Cornwwall Council is awarded £500k from Big Lottery HeadStart programme to help address children’s mental health issues

It is always great to finish off a busy week with some very good news. Today, I can announce that the Big Lottery has awarded Cornwall Council £500k for the Council’s HeadStart programme. This money will allow the Council with its local partnerships to work up plans that could benefit from a multi-million pound share of the programme. We are talking about figures of £10m for the most successful bids. I previously blogged about HeadStart HERE.

Children’s mental health is a national issue. I have been concerned with the provision in Cornwall since I took up post. This resulted in the CAHMS report that highlighted the many issues of service provision, but more importantly, serious action points. This is backed up by a previous YouGov survey[1], commissioned by the Big Lottery Fund, which revealed that 45% of children ages 10-14 have reported unable to sleep because of stress or worry; with 50% saying they feel worried or sad at least once a week.

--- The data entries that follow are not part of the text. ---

Lemma talks_capa srv c : talks c (cmd_capa srv c).
Proof.
  unfold cmd_capa. apply talks_bind; [apply talks_replyf|]. intros c1 _. apply talks_bind; [apply talks_reply|]. intros c2 _.
  apply talks_bind; [destruct (_ && _); [apply talks_reply|by apply talks_ret]|]. intros c3 _.
  apply talks_bind; [apply talks_replyf|]. intros c4 _. apply talks_reply.
Qed.

(** A talking step in front of a claim about what follows. *)
Lemma wp_talks c (m : prog Mail Pop) k (Q : Mail -> option Pop -> Prop) w : talks c m ->
  (forall w' c', net_only w w' -> quiet c c' -> wp (k c') Q w') -> wp (m ≫= k) Q w.
Proof. intros Hm Hk. destruct (Hm w) as (w1 & c1 & E1 & Hw & Hq). unfold wp, mbind, prog_bind. rewrite E1. by apply Hk. Qed.

Lemma wp_talks_end c (m : prog Mail Pop) (Q : Mail -> option Pop -> Prop) w : talks c m ->
  (forall w' c', net_only w w' -> quiet c c' -> Q w' (Some c')) -> wp m Q w.
Proof. intros Hm Hk. destruct (Hm w) as (w1 & c1 & E1 & Hw & Hq). unfold wp. rewrite E1. by apply Hk. Qed.
End Talk.

(** ** Streaming a message *)

Lemma stuff_app a b bol : stuff (a ++ b) bol = ((stuff a bol).1 ++ (stuff b (stuff a bol).2).1, (stuff b (stuff a bol).2).2).
Proof.
  revert bol. induction a as [|c a IH]; intros bol; cbn [app stuff fst snd]; [by destruct (stuff b bol)|].
  rewrite IH. destruct (stuff a (c =? LF)) as [o1 b1]. cbn [fst snd]. f_equal. rewrite <- app_assoc. reflexivity.
Qed.

Definition pop_hello : bytes := bs "+OK message follows" ++ CRLF.
Definition pop_end (bol : bool) : bytes := (if bol then [] else CRLF) ++ bs "." ++ CRLF.

(** What the generator has queued by now, after [said0]; the part of the file it sends
    is [part]. *)
Definition gen_part (g : Pop3Gen) : bytes := take (pg_size g) (pg_file g).

Definition gen_said (g : Pop3Gen) : bytes :=
  match pg_phase g with
  | PG_HDR => []
  | PG_BODY | PG_END => pop_hello ++ (stuff (take (pg_pos g) (gen_part g)) true).1
  | PG_DONE => pop_hello ++ (stuff (gen_part g) true).1 ++ pop_end (stuff (gen_part g) true).2
  end.

Record gen_ok (said0 : bytes) (c : Pop) (g : Pop3Gen) : Prop := {
  go_said : io_said (pp_io c) = said0 ++ gen_said g;
  go_pos : (pg_pos g <= length (gen_part g))%nat;
  go_bol : pg_phase g <> PG_DONE -> pg_bol g = (stuff (take (pg_pos g) (gen_part g)) true).2;
  go_hdr : pg_phase g = PG_HDR -> pg_pos g = 0%nat;
  go_end : pg_phase g = PG_END -> pg_pos g = length (gen_part g)
}.

Definition pump_need (g : Pop3Gen) : nat :=
  match pg_phase g with
  | PG_HDR => length (gen_part g) - pg_pos g + 4
  | PG_BODY => length (gen_part g) - pg_pos g + 3
  | _ => 1
  end%nat.

Lemma take_add_drop {A} (l : list A) n k : take (n + k) l = take n l ++ take k (drop n l).
Proof. revert n. induction l as [|x l IH]; intros [|n]; cbn; [by rewrite ?take_nil|by rewrite ?take_nil|done|by rewrite IH]. Qed.

(** The next chunk of the body. *)
Lemma body_chunk g : (pg_pos g <= length (gen_part g))%nat ->
  let raw := take (Nat.min (pg_size g - pg_pos g) PG_CHUNK) (drop (pg_pos g) (pg_file g)) in
  take (pg_pos g + length raw) (gen_part g) = take (pg_pos g) (gen_part g) ++ raw /\
  (pg_pos g + length raw <= length (gen_part g))%nat /\
  ((pg_size g - pg_pos g = 0)%nat \/ raw = [] -> pg_pos g = length (gen_part g)).
Proof.
  intros Hp. cbv zeta. unfold gen_part in *. pose proof (length_take (pg_file g) (pg_size g)) as Hg. rewrite Hg in *. clear Hg.
  assert (Hc : (0 < PG_CHUNK)%nat) by (unfold PG_CHUNK; lia). revert Hc. generalize PG_CHUNK as ch. intros ch Hc.
  set (raw := take (Nat.min _ ch) _). assert (Hraw : length raw = Nat.min (Nat.min (pg_size g - pg_pos g) ch) (length (pg_file g) - pg_pos g))
    by (unfold raw; by rewrite length_take, length_drop).
  split; [|split].
  - rewrite !take_take. replace (Nat.min (pg_pos g) (pg_size g)) with (pg_pos g) by lia.
    replace (Nat.min (pg_pos g + length raw) (pg_size g)) with (pg_pos g + length raw)%nat by lia.
    rewrite take_add_drop. f_equal. rewrite Hraw. unfold raw. rewrite <- (length_drop (pg_file g) (pg_pos g)).
    generalize (drop (pg_pos g) (pg_file g)) as l. intros l. destruct (decide (Nat.min (pg_size g - pg_pos g) ch <= length l)%nat).
    + by rewrite Nat.min_l by lia.
    + rewrite Nat.min_r by lia. by rewrite !take_ge by lia.
  - lia.
  - intros [H|H]; [lia|]. rewrite H in Hraw. cbn [length] in Hraw. lia.
Qed.

Section Pump.
Context {N : ImapdNet} {HF : MailFs}.

(** What a reply does to a session: it is quiet, and queues its text unless it closes. *)
Lemma pop_reply_said c text w : exists w' c', pop_reply c text w = (w', Some c') /\ net_only w w' /\ quiet c c' /\ pp_gen c' = pp_gen c /\
  (io_closed (pp_io c') = true \/ io_said (pp_io c') = io_said (pp_io c) ++ text).
Proof.
  destruct (reply_spoken true (pp_io c) text w) as (w' & io & E & Hw & Hs & Hsaid). exists w', (pp_set_io io c).
  unfold pop_reply, mbind, prog_bind. rewrite E. split; [done|]. split; [done|]. split; [by exists io|]. by split.
Qed.

(** The outcome of a pump: the stream went on, or the connection is closed. *)
Definition pumped_to (said0 : bytes) (c c' : Pop) (g' : Pop3Gen) : Prop :=
  quiet (pp_set_gen (Some g') c) c' /\ (io_closed (pp_io c') = true \/ gen_ok said0 c' g').

Lemma quiet_gen g c c' : quiet c c' -> quiet (pp_set_gen g c) (pp_set_gen g c').
Proof. intros (io & -> & Hs). exists io. by split. Qed.

Lemma gen_ok_io said0 c c' g : gen_ok said0 c g -> io_said (pp_io c') = io_said (pp_io c) -> gen_ok said0 c' g.
Proof. intros [G1 G2 G3 G4 G5] E. split; [by rewrite E|done..]. Qed.

(** Continuing after a step that was quiet. *)
Lemma pumped_after said0 c c1 c' g' : quiet c c1 -> pumped_to said0 c1 c' g' -> pumped_to said0 c c' g'.
Proof. intros Hq [H1 H2]. split; [|done]. etransitivity; [apply quiet_gen; exact Hq|done]. Qed.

It is not good enough that only 25% of needing treatment for mental health problems actually receive it, and usually only once they reach 18. This must change. This is why the award of £500k is so important and will set us on the path of address the many inequalities surrounding children’s mental health.

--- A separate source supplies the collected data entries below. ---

(* ===== verification/Pop3QuitSpec.v ===== *)
(** * QUIT, and whole rounds of a POP3 session

    QUIT expunges the marked messages and no others; whatever bytes a client sends, a
    round of its session returns, keeps the invariant and stays below the mailboxes it
    was let into. *)

From S2P Require Import Prelude MailLines Json Prog SmtpWorld SmtpParse SmtpSession MailStore MailAuth MailUid MailHdrs MailBox MemMail MailBoxSpec ImapdNet Pop3 MemNet Pop3Spec Pop3MailSpec.

(** ** The marked messages *)

Fixpoint marked (msgs : list Imail) (del : list bool) : list Imail :=
  match msgs, del with
  | m :: ms, d :: ds => (if d then [m] else []) ++ marked ms ds
  | _, _ => []
  end.

Fixpoint unmarked (msgs : list Imail) (del : list bool) : list Imail :=
  match msgs, del with
  | m :: ms, d :: ds => (if d then [] else [m]) ++ unmarked ms ds
  | _, _ => msgs
  end.

Lemma marked_snoc msgs m del i : length msgs = i -> (i < length del)%nat ->
  marked (msgs ++ [m]) del = marked msgs del ++ (if nth i del false then [m] else []) /\
  unmarked (msgs ++ [m]) del = unmarked msgs del ++ (if nth i del false then [] else [m]).
Proof.
  revert del i. induction msgs as [|x msgs IH]; intros [|d del] i Hi Hd; cbn in *; try lia; subst i; cbn.
  - by destruct d, del.
  - destruct (IH del (length msgs) eq_refl ltac:(lia)) as [E1 E2]. rewrite E1, E2. by rewrite !app_assoc.
Qed.

Lemma marked_cover msgs del : length del = length msgs -> marked msgs del ++ unmarked msgs del ≡ₚ msgs.
Proof.
  revert del. induction msgs as [|m msgs IH]; intros [|d del] Hl; cbn in *; try done. specialize (IH del ltac:(lia)).
  destruct d; cbn; [by rewrite IH|]. rewrite <- Permutation_middle. by rewrite IH.
Qed.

The HeadStart programme aims to develop ways of dealing with mental health issues before they become deep-rooted problems. Focussing primarily on schools, the HeadStart partners will offer a range of approaches, including peer mentoring, mental health ‘first aid’ training, online portals and special resilience lessons helping pupils aged 10-14 feel they have support at in the classroom as well as at home and tackling the stigma that can often surround the issues of mental health.

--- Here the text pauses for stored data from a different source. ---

(* ===== verification/IngestSpec.v ===== *)
(** * What the ingest listener promises

    A message is acknowledged only when every recipient has its copy, and the session
    keeps its invariant on any input. *)

From S2P Require Import Prelude MailLines MailAddr MailHeader Json Prog SmtpData SmtpWorld SmtpParse SmtpSession MailStore MailAuth MailUid MailHdrs MailBox MailStoreSpec MemMail MailBoxSpec ImapdNet Ingest MemNet Pop3Spec.

(** ** Minted names *)

Lemma dec_digits_inj v v' : 0 <= v < 2 ^ 64 -> 0 <= v' < 2 ^ 64 -> dec_digits 20 v [] = dec_digits 20 v' [] -> v = v'.
Proof.
  intros H H' E. assert (2 ^ 64 < 10 ^ 20) by lia.
  destruct (dec_digits_spec 20 v []) as (ds & E1 & _ & _ & _ & V1); [lia..|].
  destruct (dec_digits_spec 20 v' []) as (ds' & E2 & _ & _ & _ & V2); [lia..|].
  rewrite E1, E2, !app_nil_r in E. subst ds'. specialize (V1 0). specialize (V2 0). lia.
Qed.

(** The part behind the last [c] is determined. *)
Lemma last_part_inj (c : Z) x y a b : c ∉ a -> c ∉ b -> x ++ c :: a = y ++ c :: b -> a = b.
Proof.
  intros Ha Hb E. apply (f_equal reverse) in E. rewrite !reverse_app, !reverse_cons, <- !app_assoc in E. cbn [app] in E.
  apply (f_equal (cut c)) in E. rewrite !cut_app in E by (by rewrite elem_of_reverse). injection E as E _.
  apply (f_equal reverse) in E. by rewrite !reverse_involutive in E.
Qed.

Definition name_tail (k : Z) : bytes := dec_digits 20 k [] ++ bs ".imapd".

(** A name minted when the counter is [k]. *)
Definition minted (k : Z) (u : bytes) : Prop := exists x, u = x ++ "R"%chr :: name_tail k.

Lemma digits_no (c : Z) ds : Prelude.is_digit c = false -> digits ds -> c ∉ ds.
Proof. intros Hc Hd Hin. unfold digits in Hd. rewrite Forall_forall in Hd. specialize (Hd c Hin). congruence. Qed.

Lemma name_tail_no_R k : "R"%chr ∉ name_tail k.
Proof.
  unfold name_tail. rewrite elem_of_app. intros [H|H]; [revert H; apply digits_no; [done|apply dec_digits_digits; constructor]|].
  apply list_elem_of_In in H. vm_compute in H. naive_solver.
Qed.

Lemma minted_inj k k' u : 0 <= k < 2 ^ 64 -> 0 <= k' < 2 ^ 64 -> minted k u -> minted k' u -> k = k'.
Proof.
  intros Hk Hk' (x & ->) (y & E). apply last_part_inj in E; [|apply name_tail_no_R..]. apply app_inv_tail in E. by apply dec_digits_inj.
Qed.

Definition leaf_byte (c : Z) : Prop := c <> ":"%chr /\ c <> "/"%chr.

Lemma digits_name ds : digits ds -> Forall leaf_byte ds.
Proof.
  intros Hd. eapply Forall_impl; [exact Hd|]. intros c Hc. unfold Prelude.is_digit in Hc. apply andb_true_iff in Hc as [H1 H2]. apply Z.leb_le in H1, H2.
  split; lia.
Qed.

Section Names.
Context {N : ImapdNet} {HF : MailFs}.

Lemma unique_name_spec pid w : exists w' u, unique_name pid w = (w', Some u) /\ ml_fs w' = ml_fs w /\ ml_count w' = u64 (ml_count w + 1) /\
  minted (u64 (ml_count w + 1)) u /\ base_ok u.
Proof.
  unfold unique_name, mbind, prog_bind, modify, on_net, gets. cbn [ml_net]. destruct (n_clock (ml_net w)) as [n [s ns]]. cbn [mret prog_ret].
  assert (Hk : u64 (ml_count w + 1) <? 0 = false) by (apply Z.ltb_ge; unfold u64; apply Z.mod_pos_bound; lia).
  set (k := u64 (ml_count w + 1)) in *. cbn [ml_count fst snd]. rewrite Hk.
  eexists _, _. split; [reflexivity|]. split; [done|]. split; [done|].
  assert (Hsgn : forall z, let d := if z <? 0 then "-"%chr :: dec_digits 20 (- z) [] else dec_digits 20 z [] in
    Forall leaf_byte d /\ d <> [] /\ head d <> Some "."%chr).
  { intros z. cbv zeta. destruct (z <? 0).
    - split; [|done]. constructor; [done|]. apply digits_name, dec_digits_digits. constructor.
    - pose proof (dec_digits_digits 20 z [] (Forall_nil_2 _)) as Hd. split; [by apply digits_name|].
      assert (Hne : dec_digits 20 z [] <> []).
      { assert (G : forall f v a, a <> [] \/ f <> O -> dec_digits f v a <> []).
        { induction f as [|f IH]; intros v a Hor; cbn [dec_digits]; [by destruct Hor|]. destruct (v <? 10); [done|]. apply IH. by left. }
        apply G. by right. }
      split; [done|]. destruct (dec_digits 20 z []) as [|c t]; [done|]. apply Forall_cons in Hd as [Hd _]. intros [= ->]. discriminate Hd. }
  split.
  - unfold minted, name_tail. generalize (dec_digits 20 k [] ++ bs ".imapd") as t. intros t.
    match goal with |- exists x, ?a ++ bs ".M" ++ ?b ++ bs "P" ++ ?c ++ bs "R" ++ t = _ => exists (a ++ bs ".M" ++ b ++ bs "P" ++ c) end.
    by rewrite <- !app_assoc.
  - destruct (Hsgn s) as (H1 & H2 & H3).
    match goal with |- base_ok ?u => assert (Hall : Forall leaf_byte u) end.
    { repeat (apply Forall_app; split); try done; try (apply digits_name, dec_digits_digits; constructor);
        try (apply Hsgn); try (repeat constructor; done). }
    split; [|split; [|split]].
    + intros E. by apply app_eq_nil in E as [E _].
    + match goal with |- head (?d ++ ?r) <> _ => change (d <> []) in H2; generalize r; revert H2 H3; generalize d end.
      intros [|c d] H2 H3 r; [done|exact H3].
    + intros Hin. rewrite Forall_forall in Hall. by destruct (Hall _ Hin).
    + intros Hin. rewrite Forall_forall in Hall. by destruct (Hall _ Hin).
Qed.
End Names.

(** ** Storing one copy *)

(** A path whose last component was minted when the counter was [k]. *)
Definition minted_path (k : Z) (p : bytes) : Prop := exists d u, p = d ++ "/"%chr :: u /\ "/"%chr ∉ u /\ minted k u.

Lemma minted_path_inj k k' p : 0 <= k < 2 ^ 64 -> 0 <= k' < 2 ^ 64 -> minted_path k p -> minted_path k' p -> k = k'.
Proof.
  intros Hk Hk' (d & u & -> & Hu & Hm) (d' & u' & E & Hu' & Hm'). apply last_part_inj in E as ->; [|done..]. by eapply minted_inj.
Qed.

Section Store.
Context {N : ImapdNet} `{HF : MailFs} `{L : !MailFsLaws} (srv : ImapdServer) (pid : Z).

Lemma deliver_new f dir uniq msg f' ok : imapd_mbox_deliver f dir uniq msg 0 [] = (f', ok) ->
  same_files f f' (fun p => p = dir ++ bs "/tmp/" ++ uniq \/ p = dir ++ bs "/new/" ++ uniq) /\
  (ok = true -> fs_read f' (dir ++ bs "/new/" ++ uniq) = Some msg).
Proof.
  unfold imapd_mbox_deliver, deliver_file. set (tmp := dir ++ bs "/tmp/" ++ uniq). set (new := dir ++ bs "/new/" ++ uniq).
  destruct (mail_data_has_ctl msg); [by intros [= <- <-]|]. destruct (imapd_mbox_create f dir) as [f1 ok1] eqn:Ec. apply create_same in Ec.
  assert (H1 : same_files f f1 (fun p => p = tmp \/ p = new)) by (by eapply same_files_weaken; [exact Ec|]).
  destruct ok1; cbn [negb]; [|by intros [= <- <-]]. unfold msg_path. cbn [is_nil]. rewrite !app_nil_r. cbv zeta.
  change (dir ++ bs "/" ++ bs "tmp" ++ bs "/" ++ uniq) with tmp. change (dir ++ bs "/" ++ bs "new" ++ bs "/" ++ uniq) with new.
  destruct (4104 <=? len tmp); [by intros [= <- <-]|]. destruct (fs_write f1 tmp msg) as [f2 out] eqn:Ew.
  assert (H2 : same_files f f2 (fun p => p = tmp \/ p = new)).
  { eapply same_files_trans; [exact H1|]. eapply same_files_weaken; [by eapply write_same|auto]. }
  assert (Hun : forall g, same_files f g (fun p => p = tmp \/ p = new) -> same_files f (fs_unlink g tmp) (fun p => p = tmp \/ p = new)).
  { intros g Hg. eapply same_files_trans; [exact Hg|]. eapply same_files_weaken; [apply unlink_same|auto]. }
  destruct out; [by intros [= <- <-]..|]. cbn [negb orb Z.eqb]. destruct (4160 <=? len new); [intros [= <- <-]; split; [by apply Hun|done]|].
  destruct (fs_rename f2 tmp new) as [f3 ok3] eqn:Er. pose proof (rename_same _ _ _ _ _ Er) as Hr.
  assert (H3 : same_files f f3 (fun p => p = tmp \/ p = new)) by (by eapply same_files_trans).
  destruct ok3; cbn [negb]; intros [= <- <-]; [|split; [by apply Hun|done]]. split; [done|]. intros _.
  rewrite (rename_read _ _ _ _ _ _ Er). rewrite decide_True by done. by apply (write_done f1 tmp msg).
Qed.

(** A copy of [msg] for [rcpt]: a file in new/ of its mailbox that a scan reads as a
    message without flags. *)
Definition has_copy (f : fs) (msg rcpt : bytes) (k : Z) : Prop :=
  exists user folder dir u, rcpt_target rcpt = Some (user, folder) /\ imapd_mbox_dir (ic_root (is_cfg srv)) user folder 4096 = Some dir /\
    entry_name u = Some (u, 0, []) /\ base_ok u /\ minted k u /\ fs_read f (dir ++ bs "/new/" ++ u) = Some msg.

Lemma minted_below (dir sub : bytes) u k : minted k u -> base_ok u -> minted_path k (dir ++ (sub ++ bs "/") ++ u).
Proof. intros Hm (_ & _ & _ & Hs). exists (dir ++ sub), u. split; [by rewrite <- !app_assoc|done]. Qed.

Lemma ingest_one_spec msg rcpt w : 0 <= ml_count w < UINT64_MAX ->
  exists w' ok, ingest_one srv pid msg rcpt w = (w', Some ok) /\ ml_count w <= ml_count w' <= ml_count w + 1 /\
    same_files (ml_fs w) (ml_fs w') (fun p => minted_path (ml_count w + 1) p /\ ml_count w' = ml_count w + 1) /\
    (ok = true -> ml_count w' = ml_count w + 1 /\ has_copy (ml_fs w') msg rcpt (ml_count w + 1)).
Proof.
  intros Hc. unfold ingest_one. destruct (rcpt_target rcpt) as [[user folder]|] eqn:Et; [|exists w, false; split; [done|]; split; [lia|]; by split].
  destruct (imapd_mbox_dir _ user folder 4096) as [dir|] eqn:Ed; [|exists w, false; split; [done|]; split; [lia|]; by split].
  destruct (unique_name_spec pid w) as (w1 & u & E & Hf & Hcnt & Hm & Hb). unfold mbind, prog_bind. rewrite E. unfold on_fs.
  assert (Hu64 : u64 (ml_count w + 1) = ml_count w + 1) by (unfold u64, UINT64_MAX in *; apply Z.mod_small; lia). rewrite Hu64 in Hm, Hcnt.
  destruct (imapd_mbox_deliver (ml_fs w1) dir u msg 0 []) as [f' ok] eqn:El. apply deliver_new in El as [Hs Hok]. rewrite Hf in Hs.
  eexists _, ok. split; [reflexivity|]. cbn [ml_count ml_fs]. rewrite Hcnt. split; [lia|]. split.
  - eapply same_files_weaken; [exact Hs|]. intros p Hp. split; [|done].
    destruct Hp as [-> | ->]; [exact (minted_below dir (bs "/tmp") u _ Hm Hb)|exact (minted_below dir (bs "/new") u _ Hm Hb)].
  - intros ->. split; [done|]. exists user, folder, dir, u. do 2 (split; [done|]). split; [by apply entry_name_bare|]. split; [done|]. split; [done|]. by apply Hok.
Qed.

(** A copy outlives the later deliveries. *)
Lemma has_copy_kept f f' msg rcpt k (ex : bytes -> Prop) : same_files f f' ex -> (forall p, minted_path k p -> ~ ex p) ->
  has_copy f msg rcpt k -> has_copy f' msg rcpt k.
Proof.
  intros Hs Hex (user & folder & dir & u & H1 & H2 & H3 & H4 & H5 & H6). exists user, folder, dir, u. do 5 (split; [done|]). rewrite <- H6.
  apply Hs, Hex. exact (minted_below dir (bs "/new") u k H5 H4).
Qed.

Definition minted_since (a b : Z) (p : bytes) : Prop := exists k, a < k <= b /\ minted_path k p.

The funding announced today will support a 12 months pilot project involving young people in the Penzance, Hayle and St Ives area and Saltash, Liskeard, Looe, Torpoint and Callington. The results of this pilot will then be used to work up long-term plans that could benefit from a multi-million pound share of HeadStart funding.

I am over the moon with this crucial investment from the Big Lottery Fund to involve young people in the design and re-shaping of services to prevent the onset of mental ill-health has come at an important time for the Council. I look forward to working with young people and our partners to improve support and intervention in school, in the community and at home which will enable children, particularly those who are more vulnerable. This will help deal with the challenges of growing up and support a healthy life into adulthood.

This is fantastic news to end the week with.

[1]The Centre for Economic Performance’s Mental Health Policy Group, LSE: How Mental Health Illness Loses Out in the NHS (2012).